Nous devons repenser, ajuster et enrichir notre approche.

Pour les élèves canadiens, l’enseignement de l’Holocauste représente souvent leur seul et unique contact avec l’identité juive. Bien que l’Holocauste soit central à la mission du Programme des mémoires de survivants de l’Holocauste de la Fondation Azrieli, il ne peut constituer le seul regard posé sur les personnes juives. Nous devons mettre la vie des Juifs au cœur de cet enseignement, pas que leur mort.

L’identité juive s’inscrit dans un héritage millénaire. Cette histoire se manifeste à travers tous les continents par des traditions, des croyances et des expériences qui ont façonné la joie de vivre, la résilience et l’inventivité du peuple juif. Lorsque les élèves en saisiront toutes les nuances, ils seront mieux outillés pour reconnaître et contrer l’antisémitisme. Ils seront également plus enclins à établir des relations authentiques avec leurs camarades juifs et à considérer l’expérience juive comme faisant partie intégrante de l’histoire canadienne.

La bonne nouvelle ? Nous n’avons pas besoin de réviser intégralement les programmes scolaires pour enseigner l’identité juive. Il suffit de vouloir le faire.

Par des unités d’apprentissage consacrées à l’immigration, à l’identité, à la justice sociale ou à l’histoire du Canada, de nombreuses provinces proposent déjà un enseignement des thématiques en lien avec l’histoire juive. Il importe désormais de trouver le courage d’enseigner ces éléments avec discernement et précision, de bien définir les concepts présentés et d’éviter leur simplification excessive.

Un génocide ne se réduit pas à la seule notion d’injustice. L’antisémitisme n’est pas que racisme. Ces notions sont issues d’événements distincts et ont eu des conséquences tangibles. Il est de notre devoir d’en tenir compte lorsque nous les enseignons.

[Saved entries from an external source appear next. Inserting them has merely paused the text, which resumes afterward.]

(* ===== verification/LaunchSafety.v ===== *)
(** * Durable launches: what holds across deaths and restarts

    The handlers of Launch.v keep the invariant of LaunchInvariant.v, so that it
    holds after every history of keyed launches, status polls, stops, watchers
    and restarts, whatever dies or fails in between. *)

From S2P Require Import Prelude GoStrings GoTime Sandbox LaunchIntents Process Docker Launch LaunchInvariant.
Open Scope string_scope.
Open Scope list_scope.
Open Scope Z_scope.

Section Handlers.
Context {D : Type} `{Eng : DockerEngine D} `{Svc : Service} `{L : !DockerLaws parse_time}.
Implicit Types (w : world D) (d : D) (t : list intent_row) (r : intent_row) (m : RunMetadata) (i : RunIdentity).

(** ** Looking up and finalizing runs *)

Lemma wp_lookupRun t0 id rid (Q : result svc_error RunMetadata → world D → Prop) w :
  good t0 id w →
  (∀ res f, good t0 id (set_runs f w) →
     (∀ m, res = Ok m → f !! rid = Some m ∧ meta_ok (w_engine w) (w_intents w) rid m ∧
        (∀ m0, w_runs w !! rid = Some m0 → m = m0)) → Q res (set_runs f w)) →
  wp (good t0 id) (lookupRun rid) Q w.
Proof.
  intros Hg HQ. assert (∀ x, Q (Err x) w) as HE.
  { intros x. replace w with (set_runs (w_runs w) w) by by destruct w. apply HQ; [by destruct w|done]. }
  unfold lookupRun. destruct (negb (safeRunID rid)); [by apply wp_done|].
  apply wp_andThen, wp_peek. pose proof Hg as [[] _]. destruct (w_runs w !! rid) as [m|] eqn:Er.
  - apply wp_done. replace w with (set_runs (w_runs w) w) by by destruct w. apply HQ; [by destruct w|].
    intros m' [= <-]. split_and!; [done|by apply b_runs|congruence].
  - apply wp_try, wp_effect; [done|]. intros k. cbn. destruct (file_fails k); [done|].
    destruct (w_files w !! rid) as [m|] eqn:Ef; [|done].
    apply wp_andThen, wp_poke, wp_done. apply HQ; [by apply good_run, b_files|].
    intros m' [= <-]. split_and!; [apply lookup_insert_eq|by apply b_files|congruence].
Qed.

(** What finalization may ask an update for: it keeps the run and its container
    and leaves the run running or ends it. *)
Definition ends m m' : Prop :=
  m_run m' = m_run m ∧ m_ContainerID m' = m_ContainerID m ∧
  (m_Status m = StatusRunning → m_Status m' = StatusRunning ∨ isTerminalStatus (m_Status m') = true).

Definition update_ok t0 id (u : RunMetadata → prog (world D) (RunMetadata * option svc_error)) : Prop :=
  ∀ m w Q, good t0 id w →
    (∀ next cap d, good t0 id (set_engine d w) → eng_le (w_engine w) d → ends m next →
       Q (next, cap) (set_engine d w)) → wp (good t0 id) (u m) Q w.

Lemma finalizeExitedRun_ends x m status : ends m (finalizeExitedRun x m status).
Proof using Type. split_and!; [done..|]. intros _. right. cbn. by destruct (bool_decide _). Qed.

Lemma exited_update_ok t0 id status :
  update_ok t0 id (λ m, x <-! clock ;; done (finalizeExitedRun x m status, None)).
Proof.
  intros m w Q Hg HQ. apply wp_andThen, wp_clock. intros x. apply wp_done. rewrite <- (set_engine_id w).
  apply HQ; [by rewrite set_engine_id|apply eng_le_refl|apply finalizeExitedRun_ends].
Qed.

Lemma missing_update_ok t0 id :
  update_ok t0 id (λ c, x <-! clock ;;
    done (ended c StatusFailed (m_FinalizeReason c) terminalSourceStartupFailure (m_ExitCode c) x, None)).
Proof.
  intros m w Q Hg HQ. apply wp_andThen, wp_clock. intros x. apply wp_done. rewrite <- (set_engine_id w).
  apply HQ; [by rewrite set_engine_id|apply eng_le_refl|]. split_and!; [done..|]. by right.
Qed.

Lemma markTimedOut_ok t0 id : update_ok t0 id markTimedOut.
Proof.
  intros m w Q Hg HQ. unfold markTimedOut. cbv zeta.
  assert (∀ reason exit d, good t0 id (set_engine d w) → eng_le (w_engine w) d →
    wp (good t0 id) (x <-! clock ;;
      done (ended m StatusTimedOut (if (reason =? "")%string then finalizeReasonDeadline else reason)
              terminalSourceTimedOut exit x, None)) Q (set_engine d w)) as Ht.
  { intros reason exit d Hd Hle. apply wp_andThen, wp_clock. intros x. apply wp_done, HQ; [done..|].
    split_and!; [done..|]. by right. }
  assert (∀ reason status d, good t0 id (set_engine d w) → eng_le (w_engine w) d →
    wp (good t0 id) (x <-! clock ;;
      done (finalizeExitedRun x (ended m (m_Status m) reason (m_TerminalSource m) (m_ExitCode m) (m_EndedAt m)) status,
            None)) Q (set_engine d w)) as He.
  { intros reason status d Hd Hle. apply wp_andThen, wp_clock. intros x. apply wp_done, HQ; [done..|].
    destruct (finalizeExitedRun_ends x (ended m (m_Status m) reason (m_TerminalSource m) (m_ExitCode m) (m_EndedAt m)) status)
      as (? & ? & ?). by split_and!. }
  destruct (m_ContainerID m =? "")%string.
  { rewrite <- (set_engine_id w) in Hg |- * at 1. rewrite <- (set_engine_id w). apply Ht; [done|apply eng_le_refl]. }
  apply wp_andThen, wp_inspect; [done|]. intros res d1 Hg1 Hle1 _.
  destruct (exited_status res); [by apply He|].
  apply wp_andThen, wp_stop; [done|]. intros res2 d2 Hg2 Hle2.
  assert (eng_le (w_engine w) d2) as Hle by by eapply eng_le_trans.
  destruct res2 as [[]|x].
  - apply wp_andThen, wp_inspect; [done|]. intros res3 d3 Hg3 Hle3 _.
    apply Ht; [done|by eapply eng_le_trans].
  - apply wp_andThen. destruct (bool_decide _).
    + apply wp_andThen, wp_inspect; [done|]. intros res3 d3 Hg3 Hle3 _. apply wp_done.
      destruct (exited_status res3); [apply He|apply Ht]; (try done); by eapply eng_le_trans.
    + by apply wp_done, Ht.
Qed.

Lemma stop_update_ok t0 id : update_ok t0 id stop_update.
Proof.
  intros m w Q Hg HQ. unfold stop_update. cbv zeta.
  assert (∀ exit ended_at d, good t0 id (set_engine d w) → eng_le (w_engine w) d →
    wp (good t0 id) (x <-! clock ;;
      done (ended m StatusStopped finalizeReasonManualStop terminalSourceManualStop exit
              (if is_zero ended_at then x else ended_at), None)) Q (set_engine d w)) as Ht.
  { intros exit ended_at d Hd Hle. apply wp_andThen, wp_clock. intros x. apply wp_done, HQ; [done..|].
    split_and!; [done..|]. by right. }
  destruct (m_ContainerID m =? "")%string.
  { rewrite <- (set_engine_id w). apply Ht; [by rewrite set_engine_id|apply eng_le_refl]. }
  apply wp_andThen, wp_stop; [done|]. intros [[]|x] d1 Hg1 Hle1.
  - apply wp_andThen, wp_inspect; [done|]. intros res d2 Hg2 Hle2 _.
    assert (eng_le (w_engine w) d2) as Hle by by eapply eng_le_trans.
    destruct res as [[? ? [c|] ? ?]|]; by apply Ht.
  - apply wp_done, HQ; [done..|]. split_and!; [done..|]. by left.
Qed.

(** The result of a finalization: nothing found, or the run it was asked for. *)
Definition finalized_ok w id (f : finalized) w' : Prop :=
  f_meta f = no_metadata ∧ f_err f ≠ None ∨
  meta_ok (w_engine w') (w_intents w') id (f_meta f) ∧
  (∀ m0, w_runs w !! id = Some m0 → m_run (f_meta f) = m_run m0).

En outre, nous devons redéfinir nos objectifs quant à l’éducation sur l’Holocauste. Durant des décennies, son enseignement a été conçu pour prôner la tolérance, puis susciter l’empathie des élèves. Ce n’est plus suffisant : il faut leur apprendre à distinguer les faits de la propagande et leur insuffler le courage de nommer les choses telles qu’elles sont.

Que voulons-nous leur transmettre ? Si, jusqu’à présent, nous leur inculquions de « ne jamais oublier », désormais nous devons aussi leur demander de comprendre et d’agir.

Afin d’honorer la mémoire des survivants de l’Holocauste et de préserver la vie et la culture juives, notre enseignement ne doit pas s’arrêter au désastre moral et éthique qu’a été l’Holocauste. Nous avons le devoir de transmettre également ce qui s’en est suivi : la survie, le renouveau et la fierté du peuple juif.

Le temps est venu d’être la plus brave version de vous-même, que ce soit en tant enseignant ou leader. Les Canadiens juifs ne doivent pas s’effacer devant l’hostilité. Soyez visibles. Faites entendre vos voix. Soyez fiers. Et à tous nos alliés, sachez que ce combat est aussi le vôtre.

Nous avons vu la parenthèse se refermer. Et pourtant, nous ne sommes pas des témoins passifs de l’Histoire, nous la façonnons. Le travail est toujours à recommencer — mettons-nous à l’œuvre avec lucidité et courage, et avec la certitude que la vérité perdurera.

Jody Spiegel est la directrice du Programme des mémoires de survivants de l’Holocauste de la Fondation Azrieli. Elle est membre du groupe consultatif de l’exposition du Monument national de l’Holocauste ainsi que déléguée canadienne de l’Alliance internationale pour la mémoire de l’Holocauste (AIMH).